How to complete this task: Begin at the line containing "Vector2f.y direction) in" in the entries below and end at the line containing "Definition visit (dt"; transcribe that range exactly and nothing outside it.

Dataset records:
(** * Raw disco capture on Linux: wgengine/magicsock/magicsock_linux.go

    A shallow embedding of the two classic-BPF filter programs, of the
    filter installer [setBPF], of the start-up sequence [listenRawDisco]
    with its loopback self-test, and of the steady-state loop
    [receiveDisco], followed by the properties established about them. *)

From Stdlib Require Import ZArith List Bool String Lia.
From Stdlib Require Import Init.Byte.
Import ListNotations.
Local Open Scope Z_scope.

(** ** Bytes, slices and big-endian decoding *)

Module Bytes.

Definition byte := Init.Byte.byte.

(** [uint32(b)] of a byte. *)
Definition Z_of_byte (b : byte) : Z := Z.of_N (Byte.to_N b).

(** [byte(v)] of an unsigned integer: the low 8 bits. *)
Definition byte_of_Z (z : Z) : byte :=
  match Byte.of_N (Z.to_N (z mod 256)) with
  | Some b => b
  | None => x00
  end.

Definition len (b : list byte) : Z := Z.of_nat (List.length b).

(** Go's [b[lo:hi]]; [None] is the run-time panic "slice bounds out of
    range". *)
Definition slice (b : list byte) (lo hi : Z) : option (list byte) :=
  if (0 <=? lo) && (lo <=? hi) && (hi <=? len b)
  then Some (firstn (Z.to_nat (hi - lo)) (skipn (Z.to_nat lo) b))
  else None.

(** [binary.BigEndian.Uint16]; [None] is the index panic on a slice
    shorter than two bytes. *)
Definition Uint16 (b : list byte) : option Z :=
  match b with
  | b0 :: b1 :: _ => Some (Z.lor (Z_of_byte b1) (Z.shiftl (Z_of_byte b0) 8))
  | _ => None
  end.

(** [binary.BigEndian.Uint32]. *)
Definition Uint32 (b : list byte) : option Z :=
  match b with
  | b0 :: b1 :: b2 :: b3 :: _ =>
      Some (Z.lor (Z.lor (Z.lor (Z_of_byte b3) (Z.shiftl (Z_of_byte b2) 8))
                         (Z.shiftl (Z_of_byte b1) 16))
                  (Z.shiftl (Z_of_byte b0) 24))
  | _ => None
  end.

(** [binary.BigEndian.PutUint16] and [PutUint32], as the byte lists
    they write. *)
Definition PutUint16 (v : Z) : list byte :=
  [byte_of_Z (Z.shiftr v 8); byte_of_Z v].
(** ** The paths through find_loaders *)

Section Routes.

Variable H : Host.

Implicit Types (st : St H) (scheme : string) (protocol : option string).

(** The descriptors built for the entry points that passed the test. *)
Definition infos_of protocol (eps : list EntryPoint) : list EntryPointLoaderInfo :=
  map (fun ep => EntryPointLoaderInfo_init ep protocol) eps.

Definition named (bare : string) (ep : EntryPoint) : bool :=
  String.eqb bare (Str.lower (name ep)).

(** The state after the listed outside calls, none of which touches the
    interpreter state. *)
Definition after st (evs : list Event) : St H :=
  {| world := world st; calls := calls st ++ evs |}.

(** Every call of [find_loaders] takes one of five paths. *)
Inductive route scheme protocol st : Result (list EntryPointLoaderInfo) * St H -> Prop :=
| route_bare :
    Str.rcut "+" (Str.lower scheme) = None ->
    route scheme protocol st
      (Ok (infos_of protocol
             (filter (named (Str.lower scheme))
                (iter_entry_points H (group_of protocol)))),
       after st [CallIterEntryPoints (group_of protocol)])
| route_not_installed bare req :
    Str.rcut "+" (Str.lower scheme) = Some (bare, req) ->
    get_distribution H req = Raise DistributionNotFound ->
    route scheme protocol st
      (Ok (infos_of protocol
             (filter (named (Str.lower scheme))
                (iter_entry_points H (group_of protocol)))),
       after st [CallGetDistribution req; CallIterEntryPoints (group_of protocol)])
| route_lookup_fails bare req e :
    Str.rcut "+" (Str.lower scheme) = Some (bare, req) ->
    get_distribution H req = Raise e ->
    is_DistributionNotFound e = false ->
    route scheme protocol st (Raise e, after st [CallGetDistribution req])
| route_scoped bare req distro :
    Str.rcut "+" (Str.lower scheme) = Some (bare, req) ->
    get_distribution H req = Ok distro ->
    filter (named bare) (get_entry_map distro (group_of protocol)) <> [] ->
    route scheme protocol st
      (Ok (infos_of protocol
             (filter (named bare) (get_entry_map distro (group_of protocol)))),
       after st [CallGetDistribution req;
                 CallGetEntryMap distro (group_of protocol)])
| route_scoped_empty bare req distro :
    Str.rcut "+" (Str.lower scheme) = Some (bare, req) ->
    get_distribution H req = Ok distro ->
    filter (named bare) (get_entry_map distro (group_of protocol)) = [] ->
    route scheme protocol st
      (Ok (infos_of protocol
             (filter (named bare) (iter_entry_points H (group_of protocol)))),
       after st [CallGetDistribution req;
                 CallGetEntryMap distro (group_of protocol);
                 CallIterEntryPoints (group_of protocol)]).

End Routes.

Arguments after {H} st evs.
Arguments route {H} scheme protocol st _.

(** ** Uses of one instance *)

(** What a holder of an [EntryPointLoaderInfo] can do with it. *)
Inductive Use :=
| ReadFactory
| Load (config_uri : UriArg).

Section Uses.

Variable H : Host.
Variable parse_uri : UriArg -> Result ConfigURI.

Definition use (u : Use) (s : Self H) : Self H :=
  match u with
  | ReadFactory => snd (factory H s)
  | Load config_uri => snd (load H parse_uri config_uri s)
  end.

(** A sequence of uses, each one caught by the caller if it raises. *)
Definition uses (us : list Use) (s : Self H) : Self H :=
  fold_left (fun s u => use u s) us s.

End Uses.

(** ** A small working set *)

Module Demo.

Definition distA : Distribution :=
  {| project_name := "distA";
     entry_map :=
       [("plaster.loader_factory", [("ini", "dista.loaders:Loader")]);
        ("plaster.loader_factory.wsgi", [("ini", "dista.loaders:WSGILoader")])] |}.
(** [Some None]: the test of line 126 failed and nothing was divided. *)
Definition pairForce (particle other : Particle.t)
    : option (option Vector2f.t) :=
  let direction :=
    Vector2f.sub (Particle.position other) (Particle.position particle) in
  let distance := sqrt (Vector2f.x direction * Vector2f.x direction
                        + Vector2f.y direction * Vector2f.y direction) in
  if Rgt_dec distance 0 then
    if Rlt_dec distance 100 then
      force ← vdiv direction distance;
      a ← div ATTRACTION (distance * distance);
      r ← div REPULSION distance;
      Some (Some (Vector2f.mul force (a - r)))
    else Some None
  else Some None.

Definition interact (dt : R) (particle other : Particle.t)
    : option Particle.t :=
  f ← pairForce particle other;
  match f with
  | Some force => applyForce force dt particle
  | None => Some particle
  end.

Fixpoint forEachOther (dt : R) (i j : nat) (others : list Particle.t)
    (particle : Particle.t) : option Particle.t :=
  match others with
  | [] => Some particle
  | other :: rest =>
      particle ← (if Nat.eqb i j then Some particle
                  else interact dt particle other);
      forEachOther dt i (S j) rest particle
  end.

Definition visit (dt : R) (ps : option (list Particle.t)) (i : nat)
    : option (list Particle.t) :=
  ps ← ps;
  match ps !! i with
  | Some particle =>
      particle ← forEachOther dt i 0 ps particle;
      particle ← update dt particle;
      Some (<[i := particle]> ps)
  | None => Some ps
  end.
Lemma normal_interaction_daily (e : Event) (st : State) :
  1 ≤ daily_limit cfg + normal_delta cfg →
  daily_gain_bounded cfg st →
  daily_gain_bounded cfg (normal_interaction cfg now today e st).
Proof.
  intros Hroom Hbound. unfold normal_interaction.
  set (pid := ev_person_id e).
  set (stored := default (today, 0) (_daily_normal_gain_tracker st !! pid)).
  set (tracker := if bool_decide (stored.1 ≠ today) then (today, 0) else stored).
  assert (Htracker : tracker.2 ≤ daily_limit cfg + normal_delta cfg - 1).
  { unfold tracker. destruct (bool_decide (stored.1 ≠ today)); [cbn; lia |].
    unfold stored.
    destruct (_daily_normal_gain_tracker st !! pid) as [[date count] |] eqn:Hrow;
      [| cbn; lia].
    cbn. exact (Hbound pid date count Hrow). }
  destruct (content_len_no_space e >=? min_normal_len cfg); [| exact Hbound].
  destruct (now - default 0 (_normal_interaction_tracker st !! pid)
            <? normal_cooldown cfg); [exact Hbound |].
  destruct (Z.geb_spec tracker.2 (daily_limit cfg)) as [Hfull | Hfree];
    intros p date count; unfold_state_updates;
    destruct (decide (pid = p)) as [<- | Hne];
    rewrite ?lookup_insert_eq, ?lookup_insert_ne by done;
    try (intros Hrow; exact (Hbound p date count Hrow)).
  - destruct tracker as [d c]. intros [= <- <-]. exact Htracker.
  - intros [= <- <-]. lia.
Qed.

Lemma keyword_checks_daily (e : Event) (st : State) :
  1 ≤ daily_limit cfg + normal_delta cfg →
  daily_gain_bounded cfg st →
  daily_gain_bounded cfg (keyword_checks cfg now today e st).
Proof.
  intros Hroom Hbound. rewrite keyword_checks_by_tier.
  destruct (keyword_tier (content_lower e));
    try (by apply normal_interaction_daily);
    unfold severe_hit, mild_negative_hit, negative_hit, affectionate_hit,
      positive_hit;
    repeat case_match; exact Hbound.
Qed.

End Daily.

(** X11.  Where a gain fits under the cap at all ([daily_normal_limit +
    normal_delta >= 1]), no event of the post-response handler brings the
    counter stored for a person in [_daily_normal_gain_tracker] above
    [daily_normal_limit + normal_delta - 1].  This bounds the stored counter
    only: the counter starts again at 0 whenever the date of the event
    differs from the stored one, and is lost with the process. *)
Theorem daily_counter_stays_under_cap `{Host} (cfg : Config) (now : Z)
    (today : string) (message : option MaiMessages) (st : State) :
  1 ≤ daily_limit cfg + normal_delta cfg →
  daily_gain_bounded cfg st →
  daily_gain_bounded cfg (execute cfg now today message st).
Proof.
  intros Hroom Hbound. unfold execute.
  destruct (read_event cfg message) as [e |]; [| exact Hbound].
  unfold score_event.
  destruct (check_not_talking_to_me cfg now e st) as [st' |] eqn:Hguard.
  { unfold daily_gain_bounded.
    by rewrite (check_not_talking_to_me_daily cfg now e st st' Hguard). }
  destruct (check_reasoning cfg now e st) as [st' |] eqn:Hreason.
  { unfold daily_gain_bounded.
    by rewrite (check_reasoning_daily cfg now e st st' Hreason). }
  by apply keyword_checks_daily.
Qed.

Lemma daily_counter_stays_under_cap_witness :
  daily_gain_bounded ∅
    (@execute plain_host ∅ 1000000 "2026-01-02"
       (Some (message_from "42" "hello world" ""))
       (state_with_daily_gain "2026-01-02" 9)).
Proof.
  apply (@daily_counter_stays_under_cap plain_host ∅).
  - vm_compute; discriminate.
  - intros pid date count Hrow.
    unfold state_with_daily_gain in Hrow. cbn in Hrow.
    destruct (decide ("qq:42" = pid)) as [<- | Hne].
    + rewrite lookup_insert_eq in Hrow. injection Hrow as <- <-.
      vm_compute; discriminate.
    + rewrite lookup_insert_ne, lookup_empty in Hrow by done. discriminate.
Defined.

Solution below:
                        + Vector2f.y direction * Vector2f.y direction) in
  if Rgt_dec distance 0 then
    if Rlt_dec distance 100 then
      force ← vdiv direction distance;
      a ← div ATTRACTION (distance * distance);
      r ← div REPULSION distance;
      Some (Some (Vector2f.mul force (a - r)))
    else Some None
  else Some None.

Definition interact (dt : R) (particle other : Particle.t)
    : option Particle.t :=
  f ← pairForce particle other;
  match f with
  | Some force => applyForce force dt particle
  | None => Some particle
  end.

Fixpoint forEachOther (dt : R) (i j : nat) (others : list Particle.t)
    (particle : Particle.t) : option Particle.t :=
  match others with
  | [] => Some particle
  | other :: rest =>
      particle ← (if Nat.eqb i j then Some particle
                  else interact dt particle other);
      forEachOther dt i (S j) rest particle
  end.

Definition visit (dt : R) (ps : option (list Particle.t)) (i : nat)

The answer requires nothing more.